2/6/12: Joseph Barr: Risk Scoring and Future Directions (Id Analytics, Inc.)

Risk Scoring and Future Directions

Part 1: ID Analytics main business is scoring applications (for credit/services) for risks including identity/authenticity & credit.  By definition an application is a vector of identity elements (SSN, Name, Address, Phone, DOB, more), a vector known as “SNAPD”, as well as additional fields. ID Analytics process the data, extract pertinent features and calculate risk score on the fly. The entire process has a sub-second latency. At the basis of our analytics is the ID Network – a virtual graph with SNAPD-vectors as nodes. One can envision making a connection between two nodes if they share some identity element.  The weight of the edge is the strength of the connection.  As one can imagine various graphical parameters are the predominant inputs to our risk models.  At the time I write this, the ID network has 1.5 billion nodes (corresponding to number of transactions); this of course means that the graph is too large to be stored in memory, and needless to say, how we do it is a trade secret, but I will indicate some principles behind the ideas.

Part 2:
 The risk ID Analytics is scoring falls under the more general rubric of consumer behavior. We are interested in the spatial / temporal aspects of our network and how it related to macroeconomic and social data including demographics, geography, housing, census, interest rates, unemployment, federal deficit, foreign balance of trade and whatnot.  Under certain conditions, we will avail our data to an outside organization to participate in publishable research.

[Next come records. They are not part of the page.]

(** ** Anomaly detection *)

Lemma detect_anomalies_enough_data (pl_std : list float -> option float)
    (recent : list Reading) (df : DataFrame) :
  get_sensor_dataframe recent = Ok df ->
  10 <= List.length df ->
  detect_anomalies pl_std recent =
    Ok (map anomaly_dict
          (filter (fun rz => is_outlier (snd rz))
             (map (fun r => (r, temp_zscore (col_mean (map r_temperature df))
                                            (pl_std (map r_temperature df)) r)) df))).
Proof.
  intros Hdf Hlen. unfold detect_anomalies. rewrite Hdf. simpl.
  destruct (Nat.ltb_spec (List.length df) 10) as [Hlt | _]; [lia | reflexivity].
Qed.

Lemma detect_anomalies_total (pl_std : list float -> option float)
    (recent : list Reading) (df : DataFrame) :
  get_sensor_dataframe recent = Ok df ->
  exists flagged : list (Row * option float),
    detect_anomalies pl_std recent = Ok (map anomaly_dict flagged)
    /\ subsequence (map fst flagged) df.
Proof.
  intros Hdf. destruct (Nat.lt_ge_cases (List.length df) 10) as [Hlt | Hge].
  - exists []. split.
    + unfold detect_anomalies. rewrite Hdf. cbn [bind].
      destruct (Nat.ltb_spec (List.length df) 10) as [_ | Hge]; [reflexivity | lia].
    + simpl. clear. induction df as [| r df IH];
        [apply subseq_nil | apply subseq_skip; exact IH].
  - eexists. split; [apply detect_anomalies_enough_data; eauto |].
    generalize (col_mean (map r_temperature df)) (pl_std (map r_temperature df)).
    intros m s. clear. induction df as [| r df IH]; simpl; [apply subseq_nil |].
    destruct (is_outlier (temp_zscore m s r)); simpl;
      [apply subseq_keep | apply subseq_skip]; exact IH.
Qed.

Lemma subsequence_map {A B : Type} (f : A -> B) (l1 l2 : list A) :
  subsequence l1 l2 -> subsequence (map f l1) (map f l2).
Proof.
  induction 1 as [| x l1 l2 _ IH | x l1 l2 _ IH]; simpl.
  - apply subseq_nil.
  - apply subseq_skip. exact IH.
  - apply subseq_keep. exact IH.
Qed.

Lemma subsequence_In {A : Type} (l1 l2 : list A) (x : A) :
  subsequence l1 l2 -> In x l1 -> In x l2.
Proof.
  induction 1 as [| y l1 l2 _ IH | y l1 l2 _ IH]; simpl; intros Hin; auto.
  destruct Hin as [-> | Hin]; auto.
Qed.

Lemma subsequence_StronglySorted {A : Type} (R : A -> A -> Prop) (l1 l2 : list A) :
  subsequence l1 l2 -> StronglySorted R l2 -> StronglySorted R l1.
Proof.
  induction 1 as [| y l1 l2 Hsub IH | y l1 l2 Hsub IH]; intros Hs.
  - constructor.
  - apply StronglySorted_inv in Hs. apply IH. apply Hs.
  - apply StronglySorted_inv in Hs. destruct Hs as [Hs Hall].
    constructor; [apply IH; exact Hs |].
    rewrite Forall_forall in *. intros x Hx. apply Hall.
    eapply subsequence_In; eauto.
Qed.

Lemma anomaly_dict_record (rz : Row * option float) :
  anomaly_dict rz
  = anomaly_record (r_timestamp (fst rz)) (r_temperature (fst rz)) (snd rz).
Proof. reflexivity. Qed.

Lemma chronological_b_sound (ts : list timestamp_value) :
  chronological_b ts = true -> chronological ts.
Proof.
  unfold chronological. induction ts as [| t ts IH]; simpl; intros H.
  - constructor.
  - apply andb_true_iff in H. destruct H as [Hall Hrest].
    constructor; [apply IH; exact Hrest |].
    rewrite forallb_forall in Hall. apply Forall_forall.
    intros x Hx. apply Z.leb_le. apply Hall. exact Hx.
Qed.
(* ===== verification/StreamQueue.v ===== *)
(** * The bounded per-stream mailbox (src/pkg/mux/queue.go)

    [StreamQueue] sits between the single dispatcher (the pusher) and the
    stream's worker (the popper).  Each method of the source runs under [q.mu]
    except while it is parked on a channel, so each critical section is one
    atomic function here; a park ends a critical section with the channel the
    caller waits on.

    The aggregate byte budget, the carrier-wide item counter and the telemetry
    are shared by all mailboxes of a carrier through pointers: they are the
    record [shared], passed through every operation, and the three pointer
    fields of the source are flags that say whether they are non-nil. *)
From S2P Require Export QueueStats.
#[local] Open Scope Z_scope.

(** ** State *)

Record queueItem := mkItem { it_payload : list byte; isClose : bool }.

Definition isize (it : queueItem) : Z := zlen (it_payload it).

(** The counters the mailboxes of one carrier point to. *)
Record shared := mkShared { sh_budget : Z; sh_items : Z; sh_stats : QueueStats }.

#[export] Instance shared_expandable : Expandable shared := {| expand := λ s,
  mkShared (sh_budget s) (sh_items s) (sh_stats s) |}.

Definition chan := nat.

Record StreamQueue := mkQueue {
  maxFrames : Z;
  maxBytes : Z;
  items : list queueItem;
  nBytes : Z;
  overflow : list queueItem;
  overflowBytes : Z;
  overflowCap : Z;
  overflowFrameCap : Z;
  q_closed : bool;
  wake : option chan;
  nWaiters : Z;
  free : option chan;
  nFreeWaiters : Z;
  budget : bool;            (* q.budget != nil *)
  budgetLimitLocked : Z;
  stats : bool;             (* q.stats != nil *)
  queuedItems : bool;       (* q.queuedItems != nil *)
  (* channels: the next fresh one and the closed ones *)
  nextChan : chan;
  closedChans : gset chan
}.
Lemma writeAddr_ok dest addr rest :
  writeAddr dest = Ok addr →
  readAddr (addr ++ rest) (AddrType dest) = Ok (Addr (canonical dest), rest)
  ∧ AddrType (canonical dest) = AddrType dest ∧ Port (canonical dest) = Port dest
  ∧ 0 ≤ AddrType dest < 256 ∧ writable dest.
Proof.
  unfold writeAddr, readAddr, canonical, writable.
  destruct (AddrType dest =? AddrTypeIPv4) eqn:E4; bools.
  { destruct (ParseIP (Addr dest)) as [ip|] eqn:Ep; [|done].
    destruct (To4 ip) as [v4|] eqn:Et; [|done]. intros [= <-].
    rewrite read_app by by eapply To4_length. rewrite E4. change (AddrTypeIPv4 =? AddrTypeDomain) with false.
    cbv beta iota. res_red. rewrite <- (IP_String_To4 ip v4) by done.
    split_and!; [done..|unfold AddrTypeIPv4; lia|unfold AddrTypeIPv4; lia|]. left. eauto. }
  destruct (AddrType dest =? AddrTypeDomain) eqn:Ed; bools.
  { destruct (zlen (Addr dest) >? 255) eqn:El; [done|]. intros [= <-]. bools.
    pose proof (zlen_nonneg (Addr dest)).
    change ((zb (zlen (Addr dest)) :: Addr dest) ++ rest) with ([zb (zlen (Addr dest))] ++ Addr dest ++ rest).
    rewrite read_app by done. res_red. cbn [nth]. rewrite bz_zb, wrapu_id by (unfold in_u; lia).
    destruct (_ >? 255) eqn:E255; bools; [lia|].
    rewrite read_app by (unfold zlen; lia).
    split_and!; [done..|rewrite Ed; unfold AddrTypeDomain; lia|rewrite Ed; unfold AddrTypeDomain; lia|].
    right; left. done. }
  destruct (AddrType dest =? AddrTypeIPv6) eqn:E6; bools; [|done].
  destruct (ParseIP (Addr dest)) as [ip|] eqn:Ep; [|done].
  destruct (To4 ip) as [v4|] eqn:Et; [done|]. intros [= <-].
  rewrite read_app by by eapply ParseIP_length. res_red. rewrite E6.
  split_and!; [done..|unfold AddrTypeIPv6; lia|unfold AddrTypeIPv6; lia|]. right; right. eauto.
Qed.

Lemma writeAddr_writable dest : writable dest → is_ok (writeAddr dest) = true.
Proof.
  unfold writable, writeAddr. intros [(-> & ip & v4 & -> & ->)|[[-> Hl]|(-> & ip & -> & ->)]]; cbn; [done| |done].
  destruct (zlen (Addr dest) >? 255) eqn:E; bools; [lia|done].
Qed.

Lemma WriteDestination_ReadDestination dest rest :
  in_u 16 (Port dest) →
  let '(bs, err) := WriteDestination dest in
  (err = None ↔ writable dest)
  ∧ (err = None → ReadDestination (bs ++ rest) = Ok (canonical dest, rest)).
Proof.
  intros Hp. unfold WriteDestination. destruct (writeAddr dest) as [addr|e] eqn:E.
  - destruct (writeAddr_ok dest addr (be_put 2 (Port dest) ++ rest) E) as (Hr & Ht & Hpo & Hrng & Hw).
    split; [done|]. intros _. unfold ReadDestination.
    change ((zb (AddrType dest) :: addr ++ be_put 2 (Port dest)) ++ rest)
      with ([zb (AddrType dest)] ++ ((addr ++ be_put 2 (Port dest)) ++ rest)).
    rewrite <- app_assoc. rewrite read_app by done. res_red. cbn [nth].
    rewrite bz_zb, wrapu_id by exact Hrng. unfold readDestFromReader. rewrite Hr. res_red.
    rewrite read_app by done. rewrite be_get_put_u by exact Hp.
    destruct (canonical dest); simpl in *. by rewrite Ht, Hpo.
  - split; [|done]. split; [done|]. intros Hw%writeAddr_writable. by rewrite E in Hw.
Qed.
Lemma ParseRebindAny_V2_inv v p k :
  bz v = RebindVersionV2 → k = Z.to_nat (bz (nth 17 (v :: p) x00)) → (k ≤ RebindMaxCarrierIDLen)%nat →
  length (v :: p) = (1 + SessionIDLen + 1 + k + 8)%nat →
  let r := mkRebind RebindVersionV2 (slice 1 17 (v :: p)) (slice 18 (18 + k) (v :: p))
             (be_get (slice (18 + k) (18 + k + 8) (v :: p))) in
  rebind_wf r ∧ v :: p = EncodeRebindV2 (rb_SessionID r) (rb_CarrierID r) (rb_Gen r).
Proof.
  intros Hv Hk Hle Hl r. injection Hl as Hl. change (length p = 17 + k + 8)%nat in Hl.
  assert (length (rb_CarrierID r) = k) as Hlen by (unfold r; cbn [rb_CarrierID]; rewrite length_slice; simpl; lia).
  split.
  - unfold rebind_wf. split_and!; [| |right; split; [done|by rewrite Hlen]].
    + apply length_slice. simpl. lia.
    + unfold r; cbn [rb_Gen]. replace 64 with (8 * Z.of_nat (18 + k + 8 - (18 + k))) by lia.
      apply be_get_slice_u. simpl. lia.
  - unfold EncodeRebindV2. assert ((RebindMaxCarrierIDLen <? length (rb_CarrierID r))%nat = false) as ->
      by (apply Nat.ltb_ge; lia).
    replace (zlen (rb_CarrierID r)) with (bz (nth 17 (v :: p) x00))
      by (unfold zlen; rewrite Hlen, Hk, Z2Nat.id by apply bz_range; done).
    rewrite <- Hv, !zb_bz. f_equal. unfold r. cbn [rb_SessionID rb_CarrierID rb_Gen].
    change (18 + k)%nat with (S (17 + k)). change (S (17 + k) + 8)%nat with (S (17 + k + 8)).
    rewrite !slice_cons. rewrite be_put_get_n by (rewrite length_slice; lia).
    rewrite <- (slice_to_end p (17 + k)) by lia. rewrite <- split_slices by lia.
    rewrite <- (drop_0 p) at 1. rewrite (split_slices p 0 16) by lia. f_equal. cbn [nth].
    destruct (lookup_lt_is_Some_2 p 16) as [x Hx]; [lia|].
    rewrite (drop_S p x 16 Hx), nth_lookup, Hx. done.
Qed.

(** The FrameRebind codec is a bijection.  Both payload versions decode to
    exactly what was encoded (session id, generation, and for version 2 the
    carrier id of at most 32 bytes), and conversely every payload ParseRebindAny
    accepts is byte for byte the encoding of what it decoded: no two payloads
    name the same rebind and a version-1 payload is never taken for version 2.
    The version-1-only parser accepts exactly the version-1 payloads. *)
Theorem rebind_codec_bijective :
  (∀ r, rebind_wf r → ParseRebindAny (EncodeRebindAny r) = Some r)
  ∧ (∀ p r, ParseRebindAny p = Some r → rebind_wf r ∧ p = EncodeRebindAny r)
  ∧ (∀ p sid g, ParseRebind p = Some (sid, g) ↔
       ParseRebindAny p = Some (mkRebind RebindVersion sid [] g)).
Proof.
  split_and!.
  - intros [v sid cid g] (Hs & Hg & [[Hv Hc]|[Hv Hc]]); simpl in *; subst.
    + by apply ParseRebindAny_V1.
    + by apply ParseRebindAny_V2.
  - intros p r. unfold ParseRebindAny. destruct p as [|v p]; [done|].
    rewrite bool_decide_false by done. cbn [nth].
    destruct (bz v =? RebindVersion) eqn:E1; bools.
    + case_bool_decide as Hl; [|done]. intros [= <-]. by apply ParseRebindAny_V1_inv.
    + destruct (bz v =? RebindVersionV2) eqn:E2; [|done]. bools.
      destruct (length (v :: p) <? _)%nat eqn:El; [done|]. set (k := Z.to_nat _).
      destruct (RebindMaxCarrierIDLen <? k)%nat eqn:Ek; [done|].
      apply Nat.ltb_ge in Ek. case_bool_decide as Hl; [|done]. intros [= <-].
      by apply (ParseRebindAny_V2_inv v p k).
  - intros p sid g. unfold ParseRebind, ParseRebindAny. destruct p as [|v p]; [done|].
    rewrite (bool_decide_false (length (v :: p) = 0%nat)) by done. cbn [nth].
    destruct (bz v =? RebindVersion) eqn:E1; case_bool_decide as Hl; cbn [orb negb].
    + split; [by intros [= <- <-]|by intros [= <- <-]].
    + done.
    + split; [done|]. intros H. repeat case_match; try done.
    + split; [done|]. intros H. repeat case_match; try done.
Qed.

Introducing id:a labs, a research-oriented organization which promotes collaborations with academia and other research institutions.
 
Bio
Joseph Barr is the Chief Scientist at ID Analytics (www.idanalytics.com). After a few years in academia (as assistant professor at California Lutheran University,) he has spent the past 16+ years in industry as a risk & consumer behavior (analytics) professional. He was awarded a Ph.D. in mathematics from the University of New Mexico in 1991 on his work on graph colorings. His current interests include the application of statistics, machine-learning and combinatorial algorithms to risk management and consumer behavior.

http://www.linkedin.com/in/barranalytics

1/30/12: Vaclav Petricek: Data-driven Matchmaking at Scale (eHarmony, Inc.)

Data-driven Matchmaking at Scale


Note start time is 12:15pm, because of the 11am talk by Andrew Ng; see http://www.cs.ucsd.edu/node/2096


Abstract: Nearly 5% of all US marriages are created by eHarmony. I will talk about the tech that stands behind this and how eHarmony is different from a typical dating site.  I will describe the three main components of eHarmony's approach. First I will discuss the models for predicting deep psychological compatibility. I will then show how we use large scale machine learning to learn models of affinity based on user behavior, demographics, interests etc and show some insights into what makes a match more likely to succeed. Finally I will demonstrate how we use graph optimization to choose the best matches to deliver every single day.

eHarmony iPad app demo:
http://www.youtube.com/watch?v=zQE-ILMmqDs


Bio: Vaclav Petricek is a Principal Data Scientist at Santa Monica-based
eHarmony where he is responsible for optimization and machine learning
for eHarmony's core matchmaking algorithms. He also runs a series of
invited ML talks at eHarmony, part of the Los Angeles Machine Learning Meetup.
Prior to eHarmony, Vaclav was Visiting Researcher at University College, London
where his research spanned recommender systems, social networks, web structure
and online auctions. Prior to that he has worked at several Czech internet startups.
Vaclav earned his PhD in Computer Science and a Masters in Distributed Systems
from Charles University in Prague.

http://www.occamslab.com/petricek/

1/23/12: Lars Kai Hansen (Danish Technical University)

Learning from small samples in high dimensions


AbstractI will discuss recent progress in coping with variance inflation in high-dimensional unsupervised learning (PCA and kPCA). Small sample high-dimensional principal component analysis (PCA) suffers from variance inflation and lack of generalizability. It has earlier been pointed out that a simple leave-one-out variance renormalization scheme can cure the problem. We have generalized the cure in two directions: First, we propose a computationally less intensive approximate leave-one-out estimator, secondly, we show that variance inflation is also present in kernel principal component analysis (kPCA) and we provide a non-parametric renormalization scheme which can quite efficiently restore generalizability in kPCA. As for PCA our analysis also suggests a simplified approximate expression. Finally, I present evidence that these ideas may be relevant also for supervised high-dimensional supervised learning with support vector machines.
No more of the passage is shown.